=== Task description ===
For each line in the data below that has the word "order", copy that line.

** Task inputs follows **

Lemma keys_distinct_app (d : list (yaml * yaml)) (k v : yaml) :
  keys_distinct d = true ->
  (forall k' v', (k', v') ∈ d -> key_eqb k' k = false) ->
  keys_distinct (d ++ [(k, v)]) = true.
Proof.
  induction d as [|[k0 v0] d IH]; intros Hd Hk; [reflexivity|].
  cbn [keys_distinct app] in Hd |- *.
  apply andb_true_iff in Hd as [H0 Hd].
  apply andb_true_iff. split.
  - rewrite forallb_app, H0. cbn [forallb fst andb].
    rewrite (Hk k0 v0) by left. reflexivity.
  - apply IH; [exact Hd|]. intros k' v' Hin. apply (Hk k' v'). right. exact Hin.
Qed.

(** [d[k] = v] keeps the keys of a dictionary distinct. *)
Lemma dict_set_keys_distinct (d : list (yaml * yaml)) (k v : yaml) :
  keys_distinct d = true -> keys_distinct (dict_set d k v) = true.
Proof.
  induction d as [|[k0 v0] d IH]; intros Hd; [reflexivity|].
  cbn [keys_distinct dict_set] in Hd |- *.
  apply andb_true_iff in Hd as [H0 Hd].
  destruct (key_eqb k0 k) eqn:E; cbn [keys_distinct].
  - rewrite H0, Hd. reflexivity.
  - rewrite (IH Hd), andb_true_r. clear IH Hd.
    induction d as [|[k1 v1] d IH]; cbn [dict_set forallb fst].
    + rewrite E. reflexivity.
    + cbn [forallb fst] in H0. apply andb_true_iff in H0 as [H1 H0].
      destruct (key_eqb k1 k); cbn [forallb fst]; rewrite H1; cbn [andb];
        [exact H0 | apply IH; exact H0].
Qed.

Lemma keys_distinct_earlier (acc d : list (yaml * yaml)) (k v : yaml) :
  keys_distinct (acc ++ (k, v) :: d) = true ->
  forall k' v', (k', v') ∈ acc -> key_eqb k' k = false.
Proof.
  induction acc as [|[k0 v0] acc IH]; intros H k' v' Hin; [inversion Hin|].
  cbn [keys_distinct app] in H. apply andb_true_iff in H as [H0 H].
  apply elem_of_cons in Hin as [[= -> ->] | Hin].
  - rewrite forallb_app in H0. apply andb_true_iff in H0 as [_ H0].
    cbn [forallb fst] in H0. apply andb_true_iff in H0 as [H0 _].
    apply negb_true_iff in H0. exact H0.
  - apply (IH H k' v' Hin).
Qed.

Lemma foldl_dict_set (d acc : list (yaml * yaml)) :
  keys_distinct (acc ++ d) = true ->
  foldl (fun d kv => dict_set d (fst kv) (snd kv)) acc d = acc ++ d.
Proof.
  revert acc. induction d as [|[k v] d IH]; intros acc H.
  - cbn [foldl]. rewrite app_nil_r. reflexivity.
  - cbn [foldl fst snd].
    rewrite LoadFacts.dict_set_fresh by (eapply keys_distinct_earlier; exact H).
    rewrite IH; rewrite <- app_assoc; [reflexivity | exact H].
Qed.

(** [dict(tuple(d.items()))] is [d]. *)
Lemma dict_of_items_distinct (d : list (yaml * yaml)) :
  keys_distinct d = true -> dict_of_items d = YMap d.
Proof.
  intros H. unfold dict_of_items. rewrite foldl_dict_set by exact H.
  reflexivity.
Qed.

Lemma tuple_eqb_refl (t : list (yaml * yaml)) :
  str_items t = true -> tuple_eqb t t = true.
Proof.
  induction t as [|[k v] t IH]; [reflexivity|].
  cbn [str_items forallb fst snd tuple_eqb]. intros H.
  apply andb_true_iff in H as [Hkv Ht].
  apply andb_true_iff in Hkv as [Hk Hv].
  destruct k; try discriminate. destruct v; try discriminate.
  unfold pair_eqb. cbn [fst snd key_eqb]. rewrite !String.eqb_refl.
  apply IH. exact Ht.
Qed.

Lemma tuple_eqb_eq (t u : list (yaml * yaml)) :
  str_items t = true -> tuple_eqb t u = true -> t = u.
Proof.
  revert u. induction t as [|[k v] t IH]; intros [|[k' v'] u]; try discriminate;
    [reflexivity|].
  cbn [str_items forallb fst snd tuple_eqb]. intros H E.
  apply andb_true_iff in H as [Hkv Ht].
  apply andb_true_iff in Hkv as [Hk Hv].
  apply andb_true_iff in E as [Ep E].
  unfold pair_eqb in Ep. cbn [fst snd] in Ep.
  apply andb_true_iff in Ep as [Ek Ev].
  destruct k; try discriminate. destruct v; try discriminate.
  apply ColumnFacts.key_eqb_str in Ek. apply ColumnFacts.key_eqb_str in Ev.
  subst k' v'. f_equal. apply IH; assumption.
Qed.

(** Among tuples of strings the set keeps one of each. *)
Lemma py_dedup_spec (l : list (list (yaml * yaml))) :
  Forall (fun t => str_items t = true) l ->
  NoDup (py_dedup l) /\ forall t, t ∈ py_dedup l <-> t ∈ l.
Proof.
  induction l as [|t l IH]; intros H.
  - split; [constructor | reflexivity].
  - apply Forall_cons in H as [Ht Hl]. destruct (IH Hl) as [Hnd Hmem].
    cbn [py_dedup]. split.
    + apply NoDup_cons. split.
      * intros Hin. apply list_elem_of_filter in Hin as [Hne _].
        rewrite (tuple_eqb_refl t Ht) in Hne. exact Hne.
      * apply NoDup_filter. exact Hnd.
    + intros u. rewrite !elem_of_cons, list_elem_of_filter, Hmem. split.
      * intros [-> | [_ Hu]]; auto.
      * intros [-> | Hu]; [auto|].
        destruct (tuple_eqb t u) eqn:E.
        -- left. symmetry. apply tuple_eqb_eq; assumption.
        -- right. split; [exact I | exact Hu].
Qed.

Lemma insert_at_perm {A} (n : nat) (x : A) (l : list A) :
  insert_at n x l ≡ₚ x :: l.
Proof.
  revert n. induction l as [|y l IH]; intros [|n]; cbn [insert_at];
    try reflexivity.
  rewrite IH. apply Permutation_swap.
Qed.

(** Whatever the order the set yields, it yields what it holds. *)
Lemma shuffle_perm {A} (seed : list nat) (l : list A) : shuffle seed l ≡ₚ l.
Proof.
  revert seed. induction l as [|x l IH]; intros seed; [reflexivity|].
  destruct seed as [|n seed]; cbn [shuffle].
  - rewrite IH. reflexivity.
  - rewrite insert_at_perm, IH. reflexivity.
Qed.

Lemma mapM_tupleize_str (entries : list yaml) :
  forallb str_dict entries = true ->
  exists ts,
    mapM tupleize entries = Ok ts /\ map YMap ts = entries /\
    Forall (fun t => str_items t = true /\ keys_distinct t = true) ts.
Proof.
  induction entries as [|e entries IH]; intros H.
  - exists []. repeat split; constructor.
  - cbn [forallb] in H. apply andb_true_iff in H as [He H].
    destruct (IH H) as (ts & Hts & Hmap & Hall).
    destruct e as [| | | | | |d]; try discriminate.
    cbn [str_dict] in He. apply andb_true_iff in He as [Hs Hd].
    exists (d :: ts). cbn [mapM tupleize].
    assert (Hh : forallb (fun kv => hashable (fst kv) && hashable (snd kv)) d
                 = true).
    { clear -Hs. induction d as [|[k v] d IH]; [reflexivity|].
      cbn [str_items forallb fst snd] in Hs |- *.
      apply andb_true_iff in Hs as [Hkv Hs].
      apply andb_true_iff in Hkv as [Hk Hv].
      destruct k; try discriminate. destruct v; try discriminate.
      cbn [hashable andb]. apply IH. exact Hs. }
    rewrite Hh. cbn [bind]. rewrite Hts. cbn [bind].
    split; [reflexivity|]. split; [cbn [map]; rewrite Hmap; reflexivity|].
    constructor; [split; assumption | exact Hall].
Qed.

End SetFacts.

Import SetFacts.

(** X14: turning a dictionary into the tuple of its items and the tuple back
    into a dictionary gives the dictionary again (the keys of a dictionary
    being distinct): the detour through the set loses nothing of an
    entry. *)
Theorem X14_items_round_trip (d t : list (yaml * yaml)) :
  keys_distinct d = true ->
  tupleize (YMap d) = Ok t ->
  dict_of_items t = YMap d.
Proof.
  intros Hd. cbn [tupleize].
  destruct (forallb _ d); [|discriminate]. intros [= <-].
  apply dict_of_items_distinct. exact Hd.
Qed.

Lemma X14_witness :
  dict_of_items [(YStr "project", YStr "A"); (YInt 1, YBool true);
                 (YStr "web", YNull)]
  = YMap [(YStr "project", YStr "A"); (YInt 1, YBool true);
          (YStr "web", YNull)].
Proof.
  apply (X14_items_round_trip
           [(YStr "project", YStr "A"); (YInt 1, YBool true);
            (YStr "web", YNull)]).
  - vm_compute. reflexivity.
  - vm_compute. reflexivity.
Defined.

(** X15: on a source text that loads as a list of dictionaries of strings,
    the removal of duplicates returns every entry of the list exactly once
    and nothing else, whatever the order in which the set yields its
    elements. *)
Theorem X15_duplicates_removed_entries_kept
    (seed : list nat) (source_list : string) (entries : list yaml) :
  yaml_load source_list = Ok (YSeq entries) ->
  forallb str_dict entries = true ->
  exists out,
    dedup_sources seed source_list = Ok out /\
    NoDup out /\ forall e, e ∈ out <-> e ∈ entries.
Proof.
  intros Hload Hstr. unfold dedup_sources. rewrite Hload. cbn [bind py_iter].
  destruct (mapM_tupleize_str entries Hstr) as (ts & -> & <- & Hall).
  cbn [bind]. eexists. split; [reflexivity|].
  assert (Hs : Forall (fun t => str_items t = true) ts).
  { eapply Forall_impl; [exact Hall|]. intros t [Ht _]. exact Ht. }
  destruct (py_dedup_spec ts Hs) as [Hnd Hmem].
  assert (Hout : map dict_of_items (py_set seed ts) ≡ₚ map YMap (py_dedup ts)).
  { unfold py_set. rewrite shuffle_perm.
    assert (Hd : Forall (fun t => keys_distinct t = true) (py_dedup ts)).
    { apply Forall_forall. intros t Ht. apply Hmem in Ht.
      rewrite Forall_forall in Hall. apply (Hall t Ht). }
    clear -Hd. induction Hd as [|t l Ht _ IH]; [reflexivity|].
    cbn [map]. rewrite (dict_of_items_distinct t Ht), IH. reflexivity. }
  split.
  - rewrite Hout. apply NoDup_fmap_2; [|exact Hnd]. intros a b [= ->].
    reflexivity.
  - intros e. rewrite Hout, !list_elem_of_fmap. split.
    + intros (t & -> & Ht). exists t. split; [reflexivity|]. apply Hmem, Ht.
    + intros (t & -> & Ht). exists t. split; [reflexivity|]. apply Hmem, Ht.
Qed.

Lemma X15_witness :
  exists out,
    dedup_sources [1; 0] three_sources = Ok out /\
    NoDup out /\
    forall e, e ∈ out <->
      e ∈ [YMap [(YStr "project", YStr "A"); (YStr "web", YStr "B")];
           YMap [(YStr "project", YStr "C"); (YStr "web", YStr "D")];
           YMap [(YStr "project", YStr "A"); (YStr "web", YStr "B")]].
Proof.
  apply (X15_duplicates_removed_entries_kept [1; 0] three_sources).
  - vm_compute. reflexivity.
  - vm_compute. reflexivity.
Defined.

(** ** Header tuples and level names of different lengths *)

(** X16: the header record pairs level names and header values position by
    position and stops at the shorter of the two lists: values beyond the
    last level name, and level names beyond the last value, leave no trace
    in the record. *)
Theorem X16_header_record_stops_at_the_shorter_list
    (headers col : list string) :
  build_h headers col
  = build_h (take (length col) headers) (take (length headers) col) /\
  forall n, n ∉ take (length col) headers -> build_h headers col !! n = None.
Proof.
  assert (Hzip : forall (l k : list string),
             zip (take (length k) l) (take (length l) k) = zip l k).
  { induction l as [|a l IH]; intros [|b k]; cbn; try reflexivity.
    f_equal. apply IH. }
  assert (Hcut : build_h headers col
                 = build_h (take (length col) headers)
                     (take (length headers) col)).
  { unfold build_h. rewrite Hzip. reflexivity. }
  split; [exact Hcut|].
  intros n Hn. rewrite Hcut. unfold build_h.
  rewrite build_h_go_notin by exact Hn. apply lookup_empty.
Qed.

(** ** The JSON text *)

Module JsonFacts.
Import Json.

Lemma printable_ascii_text (s : string) :
  str_forall is_printable s = true -> ascii_text s = true.
Proof.
  apply str_forall_impl. intros c Hc. unfold loadable_char. rewrite Hc.
  reflexivity.
Qed.

Lemma ascii_text_app (a b : string) :
  ascii_text a = true -> ascii_text b = true -> ascii_text (a +:+ b) = true.
Proof.
  unfold ascii_text. intros Ha Hb. rewrite str_forall_app, Ha, Hb. reflexivity.
Qed.

Lemma escape_char_printable (c : ascii) :
  str_forall is_printable (escape_char c) = true.
Proof. destruct c as [[] [] [] [] [] [] [] []]; vm_compute; reflexivity. Qed.

Lemma escape_printable (s : string) :
  str_forall is_printable (escape s) = true.
Proof.
  induction s as [|c s IH]; [reflexivity|]. cbn [escape].
  rewrite str_forall_app, escape_char_printable, IH. reflexivity.
Qed.

Lemma quote_ascii (s : string) : ascii_text (quote s) = true.
Proof.
  apply printable_ascii_text. unfold quote.
  rewrite !str_forall_app, escape_printable. reflexivity.
Qed.

Lemma digit_char_printable (n : N) :
  is_printable (digit_char (N.to_nat (n mod 10))) = true.
Proof.
  assert (H : (n mod 10 < 10)%N) by (apply N.mod_lt; discriminate).
  destruct (n mod 10)%N as [|p]; [reflexivity|].
  do 4 (destruct p as [p|p|]; try reflexivity; try (exfalso; lia)).
Qed.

** End of Task inputs **

=== Solved exercise ===
(** Whatever the order the set yields, it yields what it holds. *)
    and nothing else, whatever the order in which the set yields its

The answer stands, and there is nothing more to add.